Task instructions: In the data below, one line contains "Lemma no_params_valid : valid_params" and a later one contains "HttpResponse 200 (if". Print both, with every line between them, exactly and alone.

Raw data:
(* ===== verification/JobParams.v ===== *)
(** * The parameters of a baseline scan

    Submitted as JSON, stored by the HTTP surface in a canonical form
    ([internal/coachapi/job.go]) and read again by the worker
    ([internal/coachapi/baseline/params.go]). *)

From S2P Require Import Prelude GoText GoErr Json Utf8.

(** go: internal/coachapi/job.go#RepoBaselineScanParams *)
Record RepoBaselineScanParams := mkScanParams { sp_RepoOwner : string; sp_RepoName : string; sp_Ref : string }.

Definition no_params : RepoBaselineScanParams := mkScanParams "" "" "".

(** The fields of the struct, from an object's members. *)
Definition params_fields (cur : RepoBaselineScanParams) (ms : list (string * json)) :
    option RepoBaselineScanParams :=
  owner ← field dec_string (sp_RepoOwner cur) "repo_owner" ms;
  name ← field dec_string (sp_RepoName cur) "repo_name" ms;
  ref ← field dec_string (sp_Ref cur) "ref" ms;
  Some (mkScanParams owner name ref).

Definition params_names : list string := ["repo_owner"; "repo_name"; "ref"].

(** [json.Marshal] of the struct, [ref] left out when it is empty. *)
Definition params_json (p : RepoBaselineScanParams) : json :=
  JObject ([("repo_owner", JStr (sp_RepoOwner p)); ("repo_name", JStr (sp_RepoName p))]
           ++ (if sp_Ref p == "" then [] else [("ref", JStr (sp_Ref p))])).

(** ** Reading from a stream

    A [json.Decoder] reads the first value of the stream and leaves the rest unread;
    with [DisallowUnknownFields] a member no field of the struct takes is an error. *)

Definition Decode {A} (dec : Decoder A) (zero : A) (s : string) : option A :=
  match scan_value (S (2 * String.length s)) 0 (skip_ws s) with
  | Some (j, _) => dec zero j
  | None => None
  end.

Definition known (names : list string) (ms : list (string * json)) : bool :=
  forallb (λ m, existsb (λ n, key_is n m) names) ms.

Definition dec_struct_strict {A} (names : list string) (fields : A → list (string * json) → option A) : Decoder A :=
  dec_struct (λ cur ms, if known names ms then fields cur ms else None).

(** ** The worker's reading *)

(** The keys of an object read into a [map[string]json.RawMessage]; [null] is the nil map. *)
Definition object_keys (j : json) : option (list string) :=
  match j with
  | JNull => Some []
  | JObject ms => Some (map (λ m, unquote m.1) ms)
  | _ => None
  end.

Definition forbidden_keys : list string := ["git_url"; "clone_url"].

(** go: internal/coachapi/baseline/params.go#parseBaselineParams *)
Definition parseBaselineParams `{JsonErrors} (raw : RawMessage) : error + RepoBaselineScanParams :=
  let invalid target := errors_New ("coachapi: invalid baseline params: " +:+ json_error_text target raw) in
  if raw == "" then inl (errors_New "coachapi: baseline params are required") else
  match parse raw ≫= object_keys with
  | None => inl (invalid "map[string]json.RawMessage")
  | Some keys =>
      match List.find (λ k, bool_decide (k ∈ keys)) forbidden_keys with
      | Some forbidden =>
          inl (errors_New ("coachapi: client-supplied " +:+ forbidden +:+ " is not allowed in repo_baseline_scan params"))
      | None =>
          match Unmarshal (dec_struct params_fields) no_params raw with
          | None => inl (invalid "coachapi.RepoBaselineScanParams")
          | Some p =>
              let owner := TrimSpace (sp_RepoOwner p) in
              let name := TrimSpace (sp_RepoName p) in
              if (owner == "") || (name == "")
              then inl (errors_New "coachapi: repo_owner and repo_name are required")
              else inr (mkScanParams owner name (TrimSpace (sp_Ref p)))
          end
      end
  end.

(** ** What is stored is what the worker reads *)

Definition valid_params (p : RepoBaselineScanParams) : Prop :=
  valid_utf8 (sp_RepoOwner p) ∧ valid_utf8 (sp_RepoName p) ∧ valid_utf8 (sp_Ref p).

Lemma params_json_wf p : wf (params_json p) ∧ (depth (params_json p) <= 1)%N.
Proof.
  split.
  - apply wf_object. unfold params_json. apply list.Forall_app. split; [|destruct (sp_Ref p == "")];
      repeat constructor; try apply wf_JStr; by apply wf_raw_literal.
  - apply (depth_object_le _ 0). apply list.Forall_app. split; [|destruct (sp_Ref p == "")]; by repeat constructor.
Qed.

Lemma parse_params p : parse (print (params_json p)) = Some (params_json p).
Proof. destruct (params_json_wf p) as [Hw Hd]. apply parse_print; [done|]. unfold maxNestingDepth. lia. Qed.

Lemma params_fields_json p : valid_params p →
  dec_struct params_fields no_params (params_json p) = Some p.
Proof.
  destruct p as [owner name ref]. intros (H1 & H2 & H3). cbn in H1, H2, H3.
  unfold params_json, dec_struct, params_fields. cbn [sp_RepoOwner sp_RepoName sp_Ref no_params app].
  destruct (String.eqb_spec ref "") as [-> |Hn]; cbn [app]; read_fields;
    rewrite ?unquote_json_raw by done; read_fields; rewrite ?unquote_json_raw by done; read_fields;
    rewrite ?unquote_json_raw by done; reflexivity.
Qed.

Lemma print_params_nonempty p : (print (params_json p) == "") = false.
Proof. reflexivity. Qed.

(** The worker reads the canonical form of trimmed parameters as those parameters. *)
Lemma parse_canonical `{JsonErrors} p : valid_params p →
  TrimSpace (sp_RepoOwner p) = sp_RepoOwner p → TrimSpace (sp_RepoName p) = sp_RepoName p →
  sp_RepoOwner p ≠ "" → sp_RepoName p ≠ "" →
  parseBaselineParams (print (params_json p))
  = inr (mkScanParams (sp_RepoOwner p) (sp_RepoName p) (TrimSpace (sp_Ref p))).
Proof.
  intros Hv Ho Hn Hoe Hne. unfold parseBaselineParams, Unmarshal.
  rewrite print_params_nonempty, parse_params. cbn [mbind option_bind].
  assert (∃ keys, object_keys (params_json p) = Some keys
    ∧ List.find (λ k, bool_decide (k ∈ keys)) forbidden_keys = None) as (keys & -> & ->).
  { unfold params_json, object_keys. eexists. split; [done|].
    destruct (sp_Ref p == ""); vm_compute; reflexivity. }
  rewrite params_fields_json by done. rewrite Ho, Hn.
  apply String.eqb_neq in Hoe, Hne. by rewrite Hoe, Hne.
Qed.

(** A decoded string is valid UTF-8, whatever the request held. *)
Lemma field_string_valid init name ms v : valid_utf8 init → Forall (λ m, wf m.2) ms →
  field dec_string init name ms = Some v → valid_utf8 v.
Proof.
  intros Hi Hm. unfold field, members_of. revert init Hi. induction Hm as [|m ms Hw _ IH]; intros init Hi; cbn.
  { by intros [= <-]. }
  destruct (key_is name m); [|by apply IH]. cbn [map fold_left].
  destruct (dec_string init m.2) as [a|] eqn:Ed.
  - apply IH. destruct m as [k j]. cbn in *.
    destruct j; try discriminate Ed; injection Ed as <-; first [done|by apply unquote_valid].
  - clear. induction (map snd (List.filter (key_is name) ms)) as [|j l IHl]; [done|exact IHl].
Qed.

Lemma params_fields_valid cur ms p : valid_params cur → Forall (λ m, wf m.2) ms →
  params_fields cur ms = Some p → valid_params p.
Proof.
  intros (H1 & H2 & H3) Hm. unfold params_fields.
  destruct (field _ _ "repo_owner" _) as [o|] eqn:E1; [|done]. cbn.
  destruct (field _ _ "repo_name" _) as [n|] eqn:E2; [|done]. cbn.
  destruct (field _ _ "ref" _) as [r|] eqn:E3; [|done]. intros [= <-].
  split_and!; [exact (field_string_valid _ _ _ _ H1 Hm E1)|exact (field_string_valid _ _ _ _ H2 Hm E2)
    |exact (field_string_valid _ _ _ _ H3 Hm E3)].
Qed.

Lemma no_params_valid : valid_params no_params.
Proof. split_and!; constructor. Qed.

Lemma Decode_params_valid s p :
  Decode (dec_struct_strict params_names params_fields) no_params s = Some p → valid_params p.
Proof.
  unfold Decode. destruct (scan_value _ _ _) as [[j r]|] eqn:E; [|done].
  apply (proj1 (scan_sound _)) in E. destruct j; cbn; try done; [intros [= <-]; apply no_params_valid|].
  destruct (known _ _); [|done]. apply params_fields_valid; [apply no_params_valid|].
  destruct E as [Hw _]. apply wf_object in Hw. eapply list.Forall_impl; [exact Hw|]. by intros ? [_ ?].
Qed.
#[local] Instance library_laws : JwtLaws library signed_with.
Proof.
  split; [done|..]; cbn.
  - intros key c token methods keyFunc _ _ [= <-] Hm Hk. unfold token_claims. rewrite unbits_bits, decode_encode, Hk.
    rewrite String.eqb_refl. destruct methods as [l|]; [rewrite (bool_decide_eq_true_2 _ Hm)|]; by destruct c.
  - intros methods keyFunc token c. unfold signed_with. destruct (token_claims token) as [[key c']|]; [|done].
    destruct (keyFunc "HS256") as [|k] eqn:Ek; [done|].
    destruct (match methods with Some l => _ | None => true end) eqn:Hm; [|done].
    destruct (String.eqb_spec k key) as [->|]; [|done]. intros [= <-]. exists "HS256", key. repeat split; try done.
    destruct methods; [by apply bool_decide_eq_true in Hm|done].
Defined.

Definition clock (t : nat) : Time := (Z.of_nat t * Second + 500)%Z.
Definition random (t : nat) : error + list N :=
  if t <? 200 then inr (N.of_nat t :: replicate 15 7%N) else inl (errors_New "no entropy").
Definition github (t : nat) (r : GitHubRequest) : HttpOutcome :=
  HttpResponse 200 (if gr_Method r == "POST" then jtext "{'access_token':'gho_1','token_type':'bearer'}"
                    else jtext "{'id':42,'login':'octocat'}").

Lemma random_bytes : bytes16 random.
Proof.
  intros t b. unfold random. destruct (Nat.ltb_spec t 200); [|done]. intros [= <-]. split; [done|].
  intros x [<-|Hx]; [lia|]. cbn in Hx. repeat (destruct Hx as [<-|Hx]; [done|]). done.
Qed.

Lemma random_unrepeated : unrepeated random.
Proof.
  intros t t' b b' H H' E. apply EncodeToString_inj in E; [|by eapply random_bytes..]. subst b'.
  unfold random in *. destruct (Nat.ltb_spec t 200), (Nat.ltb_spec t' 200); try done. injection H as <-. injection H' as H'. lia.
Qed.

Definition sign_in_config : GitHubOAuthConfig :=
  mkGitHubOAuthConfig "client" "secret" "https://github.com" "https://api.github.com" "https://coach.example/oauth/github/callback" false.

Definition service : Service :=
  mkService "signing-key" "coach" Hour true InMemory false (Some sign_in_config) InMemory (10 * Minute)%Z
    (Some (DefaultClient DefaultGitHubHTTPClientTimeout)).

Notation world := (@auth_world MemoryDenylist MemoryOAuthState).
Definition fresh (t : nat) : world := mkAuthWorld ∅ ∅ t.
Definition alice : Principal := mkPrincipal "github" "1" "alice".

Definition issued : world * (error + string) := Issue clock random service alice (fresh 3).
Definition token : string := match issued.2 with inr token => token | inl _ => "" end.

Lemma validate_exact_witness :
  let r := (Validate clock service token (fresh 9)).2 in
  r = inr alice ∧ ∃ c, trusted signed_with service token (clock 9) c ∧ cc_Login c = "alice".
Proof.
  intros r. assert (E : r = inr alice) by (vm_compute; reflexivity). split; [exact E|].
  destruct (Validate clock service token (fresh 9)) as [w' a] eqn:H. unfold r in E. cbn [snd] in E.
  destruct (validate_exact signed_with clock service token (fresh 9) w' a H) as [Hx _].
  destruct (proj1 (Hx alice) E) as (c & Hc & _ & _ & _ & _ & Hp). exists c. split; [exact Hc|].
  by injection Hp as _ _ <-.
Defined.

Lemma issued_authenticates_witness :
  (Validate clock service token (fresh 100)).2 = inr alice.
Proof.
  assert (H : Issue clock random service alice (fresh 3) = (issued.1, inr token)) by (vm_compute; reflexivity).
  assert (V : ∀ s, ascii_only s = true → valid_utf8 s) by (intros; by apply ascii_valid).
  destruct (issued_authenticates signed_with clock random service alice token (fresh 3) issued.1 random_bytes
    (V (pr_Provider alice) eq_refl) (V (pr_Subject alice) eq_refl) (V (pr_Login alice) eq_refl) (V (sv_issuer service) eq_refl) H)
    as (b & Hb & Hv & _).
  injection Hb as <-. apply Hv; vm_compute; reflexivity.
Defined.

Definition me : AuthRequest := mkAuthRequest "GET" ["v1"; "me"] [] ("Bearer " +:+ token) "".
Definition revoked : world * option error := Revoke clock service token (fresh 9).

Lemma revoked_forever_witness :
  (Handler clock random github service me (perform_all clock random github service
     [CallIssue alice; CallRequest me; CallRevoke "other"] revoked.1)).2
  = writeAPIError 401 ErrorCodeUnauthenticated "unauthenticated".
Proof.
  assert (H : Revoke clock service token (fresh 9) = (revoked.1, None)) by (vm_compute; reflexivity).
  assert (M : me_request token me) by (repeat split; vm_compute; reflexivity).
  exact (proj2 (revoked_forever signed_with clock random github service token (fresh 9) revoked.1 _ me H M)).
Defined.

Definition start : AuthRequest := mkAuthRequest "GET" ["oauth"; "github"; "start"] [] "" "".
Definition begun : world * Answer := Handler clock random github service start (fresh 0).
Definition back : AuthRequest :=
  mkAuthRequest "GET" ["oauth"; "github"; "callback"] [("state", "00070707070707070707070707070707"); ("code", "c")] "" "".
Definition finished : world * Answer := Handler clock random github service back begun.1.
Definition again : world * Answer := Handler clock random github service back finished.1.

Solution:
Lemma no_params_valid : valid_params no_params.
Proof. split_and!; constructor. Qed.

Lemma Decode_params_valid s p :
  Decode (dec_struct_strict params_names params_fields) no_params s = Some p → valid_params p.
Proof.
  unfold Decode. destruct (scan_value _ _ _) as [[j r]|] eqn:E; [|done].
  apply (proj1 (scan_sound _)) in E. destruct j; cbn; try done; [intros [= <-]; apply no_params_valid|].
  destruct (known _ _); [|done]. apply params_fields_valid; [apply no_params_valid|].
  destruct E as [Hw _]. apply wf_object in Hw. eapply list.Forall_impl; [exact Hw|]. by intros ? [_ ?].
Qed.
#[local] Instance library_laws : JwtLaws library signed_with.
Proof.
  split; [done|..]; cbn.
  - intros key c token methods keyFunc _ _ [= <-] Hm Hk. unfold token_claims. rewrite unbits_bits, decode_encode, Hk.
    rewrite String.eqb_refl. destruct methods as [l|]; [rewrite (bool_decide_eq_true_2 _ Hm)|]; by destruct c.
  - intros methods keyFunc token c. unfold signed_with. destruct (token_claims token) as [[key c']|]; [|done].
    destruct (keyFunc "HS256") as [|k] eqn:Ek; [done|].
    destruct (match methods with Some l => _ | None => true end) eqn:Hm; [|done].
    destruct (String.eqb_spec k key) as [->|]; [|done]. intros [= <-]. exists "HS256", key. repeat split; try done.
    destruct methods; [by apply bool_decide_eq_true in Hm|done].
Defined.

Definition clock (t : nat) : Time := (Z.of_nat t * Second + 500)%Z.
Definition random (t : nat) : error + list N :=
  if t <? 200 then inr (N.of_nat t :: replicate 15 7%N) else inl (errors_New "no entropy").
Definition github (t : nat) (r : GitHubRequest) : HttpOutcome :=
  HttpResponse 200 (if gr_Method r == "POST" then jtext "{'access_token':'gho_1','token_type':'bearer'}"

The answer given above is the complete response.